■ Task to carry out ■
Copy the entries out again in full.

■ Study material ■
Lemma block_matches_own_grade (b : block) (g : value) :
  hashable g = true ->
  dict_lookup (b_fields b) "grade" = Some g ->
  block_matches b VNone (unless_all g) = true.
Proof.
  intros Hh Hg. unfold block_matches, unless_all, dict_get, dict_get_default.
  rewrite Hg. destruct (py_eq g (VStr "All")); simpl; [ reflexivity | ].
  rewrite (py_eq_refl_hashable g Hh). apply orb_true_r.
Qed.

Lemma block_matches_own_topic (b : block) (t : value) :
  hashable t = true ->
  dict_lookup (b_fields b) "topic" = Some t ->
  block_matches b (unless_all t) VNone = true.
Proof.
  intros Hh Ht. unfold block_matches, unless_all, dict_get, dict_get_default.
  rewrite Ht. destruct (py_eq t (VStr "All")); simpl; [ reflexivity | ].
  rewrite (py_eq_refl_hashable t Hh), orb_true_r. reflexivity.
Qed.

(** Every grade on offer is the grade of a block that the grade, chosen
    with the topic All, matches.  Every topic on offer is the topic of a
    block that it matches (with the grade All), or it is ["General"],
    standing for a block without topic. *)
Theorem offered_choices_have_blocks (blocks : list block)
    (topics grades : list value) :
  get_topics_and_grades blocks = Some (topics, grades) ->
  (forall g, In g grades ->
     exists b, In b blocks
               /\ dict_lookup (b_fields b) "grade" = Some g
               /\ block_matches b VNone (unless_all g) = true)
  /\ (forall t, In t topics ->
        exists b, In b blocks
                  /\ ((dict_lookup (b_fields b) "topic" = Some t
                       /\ block_matches b (unless_all t) VNone = true)
                      \/ (dict_lookup (b_fields b) "topic" = None
                          /\ t = VStr "General"))).
Proof.
  unfold get_topics_and_grades.
  destruct (py_set (topic_values blocks)) as [ ts | ] eqn:Ets;
    [ | discriminate ].
  destruct (py_sorted ts) as [ topics' | ] eqn:Etopics; [ | discriminate ].
  destruct (py_set (grade_values blocks)) as [ gs | ] eqn:Egs;
    [ | discriminate ].
  destruct (py_sorted gs) as [ grades' | ] eqn:Egrades; [ | discriminate ].
  intros [= <- <-].
  destruct (sorted_set_spec _ _ _ Ets Etopics) as (_ & _ & Subt & _).
  destruct (sorted_set_spec _ _ _ Egs Egrades) as (_ & _ & Subg & _).
  pose proof (py_set_hashable _ _ _ Ets) as Hht.
  pose proof (py_set_hashable _ _ _ Egs) as Hhg.
  rewrite forallb_forall in Hht, Hhg.
  split.
  - intros g Hg. specialize (Subg g Hg).
    destruct (proj1 (grade_values_declared blocks g) Subg) as (b & Hb & E).
    exists b. repeat split; auto.
    apply block_matches_own_grade; auto.
  - intros t Ht. specialize (Subt t Ht). pose proof (Hht t Subt) as Hh.
    unfold topic_values in Subt. apply in_map_iff in Subt as (b & E & Hb).
    exists b. split; [ exact Hb | ].
    unfold dict_get_default in E.
    destruct (dict_lookup (b_fields b) "topic") as [ v | ] eqn:El.
    + subst v. left. split; [ reflexivity | ].
      apply block_matches_own_topic; auto.
    + right. auto.
Qed.

Lemma offered_choices_have_blocks_witness :
  get_topics_and_grades english_blocks
  = Some ([VStr "Nouns"; VStr "Verbs"], [VInt 7; VInt 8])
  /\ exists b, In b english_blocks
               /\ dict_lookup (b_fields b) "grade" = Some (VInt 8)
               /\ block_matches b VNone (unless_all (VInt 8)) = true.
Proof.
  split; [ reflexivity | ].
  apply (proj1 (offered_choices_have_blocks english_blocks
                  [VStr "Nouns"; VStr "Verbs"] [VInt 7; VInt 8] eq_refl)).
  simpl. auto.
Defined.

(** ** The Start Quiz handler: all or nothing, and what a session holds *)

Lemma group_by_type_none (selected : list dict) :
  group_by_type selected = None ->
  exists q, In q selected /\ hashable (question_type q) = false.
Proof.
  unfold group_by_type. generalize (@nil (value * list dict)).
  induction selected as [ | q sel IH ]; intros tg0; simpl; [ discriminate | ].
  unfold setdefault_append at 2.
  destruct (hashable (question_type q)) eqn:Hq.
  - intros H. destruct (IH _ H) as (q' & Hin & Hh). exists q'. auto.
  - intros _. exists q. auto.
Qed.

■ Solution below ■
Lemma block_matches_own_grade (b : block) (g : value) :
  hashable g = true ->
  dict_lookup (b_fields b) "grade" = Some g ->
  block_matches b VNone (unless_all g) = true.
Proof.
  intros Hh Hg. unfold block_matches, unless_all, dict_get, dict_get_default.
  rewrite Hg. destruct (py_eq g (VStr "All")); simpl; [ reflexivity | ].
  rewrite (py_eq_refl_hashable g Hh). apply orb_true_r.
Qed.

Lemma block_matches_own_topic (b : block) (t : value) :
  hashable t = true ->
  dict_lookup (b_fields b) "topic" = Some t ->
  block_matches b (unless_all t) VNone = true.
Proof.
  intros Hh Ht. unfold block_matches, unless_all, dict_get, dict_get_default.
  rewrite Ht. destruct (py_eq t (VStr "All")); simpl; [ reflexivity | ].
  rewrite (py_eq_refl_hashable t Hh), orb_true_r. reflexivity.
Qed.

(** Every grade on offer is the grade of a block that the grade, chosen
    with the topic All, matches.  Every topic on offer is the topic of a
    block that it matches (with the grade All), or it is ["General"],
    standing for a block without topic. *)
Theorem offered_choices_have_blocks (blocks : list block)
    (topics grades : list value) :
  get_topics_and_grades blocks = Some (topics, grades) ->
  (forall g, In g grades ->
     exists b, In b blocks
               /\ dict_lookup (b_fields b) "grade" = Some g
               /\ block_matches b VNone (unless_all g) = true)
  /\ (forall t, In t topics ->
        exists b, In b blocks
                  /\ ((dict_lookup (b_fields b) "topic" = Some t
                       /\ block_matches b (unless_all t) VNone = true)
                      \/ (dict_lookup (b_fields b) "topic" = None
                          /\ t = VStr "General"))).
Proof.
  unfold get_topics_and_grades.
  destruct (py_set (topic_values blocks)) as [ ts | ] eqn:Ets;
    [ | discriminate ].
  destruct (py_sorted ts) as [ topics' | ] eqn:Etopics; [ | discriminate ].
  destruct (py_set (grade_values blocks)) as [ gs | ] eqn:Egs;
    [ | discriminate ].
  destruct (py_sorted gs) as [ grades' | ] eqn:Egrades; [ | discriminate ].
  intros [= <- <-].
  destruct (sorted_set_spec _ _ _ Ets Etopics) as (_ & _ & Subt & _).
  destruct (sorted_set_spec _ _ _ Egs Egrades) as (_ & _ & Subg & _).
  pose proof (py_set_hashable _ _ _ Ets) as Hht.
  pose proof (py_set_hashable _ _ _ Egs) as Hhg.
  rewrite forallb_forall in Hht, Hhg.
  split.
  - intros g Hg. specialize (Subg g Hg).
    destruct (proj1 (grade_values_declared blocks g) Subg) as (b & Hb & E).
    exists b. repeat split; auto.
    apply block_matches_own_grade; auto.
  - intros t Ht. specialize (Subt t Ht). pose proof (Hht t Subt) as Hh.
    unfold topic_values in Subt. apply in_map_iff in Subt as (b & E & Hb).
    exists b. split; [ exact Hb | ].
    unfold dict_get_default in E.
    destruct (dict_lookup (b_fields b) "topic") as [ v | ] eqn:El.
    + subst v. left. split; [ reflexivity | ].
      apply block_matches_own_topic; auto.
    + right. auto.
Qed.

Lemma offered_choices_have_blocks_witness :
  get_topics_and_grades english_blocks
  = Some ([VStr "Nouns"; VStr "Verbs"], [VInt 7; VInt 8])
  /\ exists b, In b english_blocks
               /\ dict_lookup (b_fields b) "grade" = Some (VInt 8)
               /\ block_matches b VNone (unless_all (VInt 8)) = true.
Proof.
  split; [ reflexivity | ].
  apply (proj1 (offered_choices_have_blocks english_blocks
                  [VStr "Nouns"; VStr "Verbs"] [VInt 7; VInt 8] eq_refl)).
  simpl. auto.
Defined.

(** ** The Start Quiz handler: all or nothing, and what a session holds *)

Lemma group_by_type_none (selected : list dict) :
  group_by_type selected = None ->
  exists q, In q selected /\ hashable (question_type q) = false.
Proof.
  unfold group_by_type. generalize (@nil (value * list dict)).
  induction selected as [ | q sel IH ]; intros tg0; simpl; [ discriminate | ].
  unfold setdefault_append at 2.
  destruct (hashable (question_type q)) eqn:Hq.
  - intros H. destruct (IH _ H) as (q' & Hin & Hh). exists q'. auto.
  - intros _. exists q. auto.
Qed.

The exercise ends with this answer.